(Stored items)

####

(** * rosnodejs message generation: dependency resolution and build orchestration

    A shallow embedding of [src/utils/messageGeneration/MessageManager.ts].

    Conventions of the embedding.
    - A JavaScript object used as a dictionary ([PackageMap], [MessageCache],
      the memo table of [sortPackageList], the builtin type table) is a finite
      map over its own properties.  Such an object inherits from
      [Object.prototype]: a read of a name it does not own yields the member
      of [Object.prototype] of that name when there is one, and a call of
      [hasOwnProperty] through an object that owns a property of that name
      calls that property.
    - A [Set<string>] is the list of its members in insertion order, which is
      the order [forEach] and the spread operator enumerate them in.
    - A thrown exception is the [Raise] outcome of the result type [Res].
    - Recursion that JavaScript bounds only by its call stack takes the
      available stack depth as a [nat]; running out of it is the
      [RangeError] the engine throws on stack exhaustion. *)

From Stdlib Require Import ZArith Ascii.
From Stdlib Require Strings.Byte.
From stdpp Require Import base option list gmap strings pretty relations sorting.

#[local] Set Warnings "-register-all".

Local Open Scope string_scope.
Local Open Scope Z_scope.
Local Open Scope list_scope.

(** ** Exceptions and results *)

Inductive JsError : Type :=
  | CycleError                          (* 'Found circular dependency while building chain' *)
  | SortCycleError (pkgA pkgB : string) (* 'Found circular dependency while sorting chain between [A] and [B]' *)
  | UnknownBuiltinTypeError (fieldType : string) (* 'Unable to get type string for builtin [t]' *)
  | TypeError                           (* property access on undefined or null, call of a non-function *)
  | RangeError                          (* 'Maximum call stack size exceeded' *)
  | FsError (code : string).            (* error object handed to an fs callback *)

Inductive Res (A : Type) : Type :=
  | Ok (a : A)
  | Raise (e : JsError).
Arguments Ok {A} a.
Arguments Raise {A} e.
(** Writing past a block of inserts commutes with the block. *)
Lemma list_inserts_insert_ge {A} (k l : list A) (i j : nat) (x : A) :
  (j + length k <= i)%nat ->
  list_inserts j k (<[i:=x]> l) = <[i:=x]> (list_inserts j k l).
Proof.
  revert j. induction k as [|y k IH]; intros j H; simpl in *; [done|].
  rewrite IH by lia. rewrite list_insert_insert_ne by lia. done.
Qed.

Lemma list_inserts_insert_lt {A} (k l : list A) (i j : nat) (x : A) :
  (i < j)%nat -> list_inserts j k (<[i:=x]> l) = <[i:=x]> (list_inserts j k l).
Proof. intros H. symmetry. by apply list_insert_inserts_lt. Qed.

(** Inserting a block is cutting it in. *)
Lemma list_inserts_splice {A} (k l : list A) (i : nat) :
  (i + length k <= length l)%nat ->
  list_inserts i k l = take i l ++ k ++ drop (i + length k) l.
Proof.
  intros H. rewrite <- (take_drop i l) at 1.
  replace i with (length (take i l) + 0)%nat at 1
    by (rewrite length_take; lia).
  rewrite list_inserts_app_r. f_equal.
  rewrite <- (take_drop (length k) (drop i l)) at 1.
  rewrite list_inserts_0_r by (rewrite length_take, length_drop; lia).
  by rewrite drop_drop.
Qed.

Lemma drop_inserts_le {A} (k l : list A) (i n : nat) :
  (i + length k <= n)%nat -> drop n (list_inserts i k l) = drop n l.
Proof.
  revert i. induction k as [|x k IH]; intros i H; simpl in *; [done|].
  rewrite drop_insert_lt by lia. apply IH. lia.
Qed.

Lemma cstring_lookup_end b s : cstring b s -> b !! length s = Some 0.
Proof. intros [_ [r ->]]. by apply list_lookup_middle. Qed.

Lemma cstring_lookup b s i c :
  cstring b s -> s !! i = Some c -> b !! i = Some c /\ c <> 0.
Proof.
  intros [Hs [r ->]] Hc. split; [by apply lookup_app_l_Some|].
  exact (Forall_lookup_1 _ s i c Hs Hc).
Qed.

Lemma cstring_nil b : cstring (0 :: b) [].
Proof. split; [done | by exists b]. Qed.

Lemma cstring_cons c b s :
  c <> 0 -> cstring b s -> cstring (c :: b) (c :: s).
Proof. intros Hc [Hs [r ->]]. split; [by constructor | by exists r]. Qed.

Lemma lit_cstring s : plain s = true -> cstring (lit s) (str s).
Proof.
  intros H. split; [|by exists []]. unfold plain in H.
  induction (str s) as [|c l IH]; constructor; simpl in H;
    apply andb_true_iff in H as [Hc Hl]; [|by apply IH].
  intros ->. done.
Qed.

#[export] Hint Resolve cstring_nil cstring_cons : zanos.

(** Bit operations of the source as arithmetic. *)
Lemma land_255 x : Z.land x 255 = x mod 256.
Proof. change 255 with (Z.ones 8). by rewrite Z.land_ones. Qed.

Lemma land_65535 x : Z.land x 65535 = x mod 65536.
Proof. change 65535 with (Z.ones 16). by rewrite Z.land_ones. Qed.

(** A byte picked out by a mask. *)
Lemma land_field x k : 0 <= k -> Z.land x (255 * 2 ^ k) = x / 2 ^ k mod 256 * 2 ^ k.
Proof.
  intros Hk. rewrite <- !Z.shiftl_mul_pow2, <- Z.shiftr_div_pow2, <- land_255 by lia.
  apply Z.bits_inj'. intros n Hn. rewrite Z.land_spec, !Z.shiftl_spec by lia.
  destruct (decide (n < k)).
  - rewrite !(Z.testbit_neg_r _ (n - k)) by lia. by rewrite andb_false_r.
  - rewrite Z.land_spec, Z.shiftr_spec by lia. do 2 f_equal. lia.
Qed.

Lemma shiftr_8 x : Z.shiftr x 8 = x / 256.
Proof. by rewrite Z.shiftr_div_pow2. Qed.

Lemma shiftr_16 x : Z.shiftr x 16 = x / 65536.
Proof. by rewrite Z.shiftr_div_pow2. Qed.

Lemma shiftr_24 x : Z.shiftr x 24 = x / 16777216.
Proof. by rewrite Z.shiftr_div_pow2. Qed.

Lemma shiftl_8 x : Z.shiftl x 8 = x * 256.
Proof. by rewrite Z.shiftl_mul_pow2. Qed.

Lemma shiftl_16 x : Z.shiftl x 16 = x * 65536.
Proof. by rewrite Z.shiftl_mul_pow2. Qed.

Lemma shiftl_24 x : Z.shiftl x 24 = x * 16777216.
Proof. by rewrite Z.shiftl_mul_pow2. Qed.

(** A field placed above [k] occupied bits is added to them. *)
Lemma lor_disjoint k a b : 0 <= k -> 0 <= a < 2 ^ k -> Z.lor a (b * 2 ^ k) = a + b * 2 ^ k.
Proof.
  intros Hk Ha. rewrite <- Z.add_lor_land.
  assert (Z.land a (b * 2 ^ k) = 0) as ->; [|lia].
  rewrite <- Z.shiftl_mul_pow2 by lia. apply Z.bits_inj'. intros n Hn.
  rewrite Z.land_spec, Z.bits_0, Z.shiftl_spec by lia.
  destruct (decide (n < k)).
  - rewrite (Z.testbit_neg_r b) by lia. by rewrite andb_false_r.
  - destruct (decide (a = 0)) as [->|]; [by rewrite Z.bits_0|].
    rewrite (Z.bits_above_log2 a n); [done | lia |]. apply Z.log2_lt_pow2; [lia|].
    assert (2 ^ k <= 2 ^ n) by (apply Z.pow_le_mono_r; lia). lia.
Qed.

Lemma lor_8 a b : 0 <= a < 256 -> Z.lor a (b * 256) = a + b * 256.
Proof. apply (lor_disjoint 8). lia. Qed.

Lemma lor_16 a b : 0 <= a < 65536 -> Z.lor a (b * 65536) = a + b * 65536.
Proof. apply (lor_disjoint 16). lia. Qed.

Lemma lor_24 a b : 0 <= a < 16777216 -> Z.lor a (b * 16777216) = a + b * 16777216.
Proof. apply (lor_disjoint 24). lia. Qed.

#[export] Hint Rewrite land_255 land_65535 shiftr_8 shiftr_16 shiftr_24
  shiftl_8 shiftl_16 shiftl_24 : zanos_rw.

(** ** States with parts *)

(** A state [K] that has a state [N] of another component as a part. *)
Class Part (K N : Type) : Type :=
  { part : K -> N;
    set_part : N -> K -> K;
    part_set : forall n k, part (set_part n k) = n;
    set_part_part : forall k, set_part (part k) k = k;
    set_set_part : forall n n' k, set_part n (set_part n' k) = set_part n k }.
Arguments part {K N _} k.
Arguments set_part {K N _} n k.

#[export] Instance part_self N : Part N N.
Proof. by refine {| part := fun n => n; set_part := fun n _ => n |}. Defined.

(** The part of a part. *)
Definition part_compose {K L N} (p : Part K L) (q : Part L N) : Part K N.
Proof.
  refine {| part := fun k => part (part k); set_part := fun n k => set_part (set_part n (part k)) k |}; intros.
  - by rewrite !part_set.
  - by rewrite !set_part_part.
  - by rewrite part_set, !set_set_part.
Defined.

(** Two parts that do not overlap. *)
Class Apart {K N M} (p : Part K N) (q : Part K M) : Prop :=
  { apart_left : forall n k, @part K M q (@set_part K N p n k) = @part K M q k;
    apart_right : forall m k, @part K N p (@set_part K M q m k) = @part K N p k;
    apart_swap : forall n m k, @set_part K N p n (@set_part K M q m k) = @set_part K M q m (@set_part K N p n k) }.

(** An operation of the part, in the whole state. *)
Definition in_part {K N A} `{!Part K N} (f : N -> res (N * A)) (k : K) : res (K * A) :=
  '(n, a) ← f (part k); Ok (set_part n k, a).

(** The components of a pair. *)
Definition part_fst A B : Part (A * B) A.
Proof. refine {| part := fst; set_part := fun a k => (a, k.2) |}; by intros; destruct k. Defined.

Definition part_snd A B : Part (A * B) B.
Proof. refine {| part := snd; set_part := fun b k => (k.1, b) |}; by intros; destruct k. Defined.

#[export] Instance apart_pair A B : Apart (part_fst A B) (part_snd A B).
Proof. by split. Qed.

####

WHAT YOU HAVE TO DO
Take the lines above from the first through the one containing "a non-function *)" and reproduce them exactly; include nothing else.

EXERCISE RESULT
(** * rosnodejs message generation: dependency resolution and build orchestration

    A shallow embedding of [src/utils/messageGeneration/MessageManager.ts].

    Conventions of the embedding.
    - A JavaScript object used as a dictionary ([PackageMap], [MessageCache],
      the memo table of [sortPackageList], the builtin type table) is a finite
      map over its own properties.  Such an object inherits from
      [Object.prototype]: a read of a name it does not own yields the member
      of [Object.prototype] of that name when there is one, and a call of
      [hasOwnProperty] through an object that owns a property of that name
      calls that property.
    - A [Set<string>] is the list of its members in insertion order, which is
      the order [forEach] and the spread operator enumerate them in.
    - A thrown exception is the [Raise] outcome of the result type [Res].
    - Recursion that JavaScript bounds only by its call stack takes the
      available stack depth as a [nat]; running out of it is the
      [RangeError] the engine throws on stack exhaustion. *)

From Stdlib Require Import ZArith Ascii.
From Stdlib Require Strings.Byte.
From stdpp Require Import base option list gmap strings pretty relations sorting.

#[local] Set Warnings "-register-all".

Local Open Scope string_scope.
Local Open Scope Z_scope.
Local Open Scope list_scope.

(** ** Exceptions and results *)

Inductive JsError : Type :=
  | CycleError                          (* 'Found circular dependency while building chain' *)
  | SortCycleError (pkgA pkgB : string) (* 'Found circular dependency while sorting chain between [A] and [B]' *)
  | UnknownBuiltinTypeError (fieldType : string) (* 'Unable to get type string for builtin [t]' *)
  | TypeError                           (* property access on undefined or null, call of a non-function *)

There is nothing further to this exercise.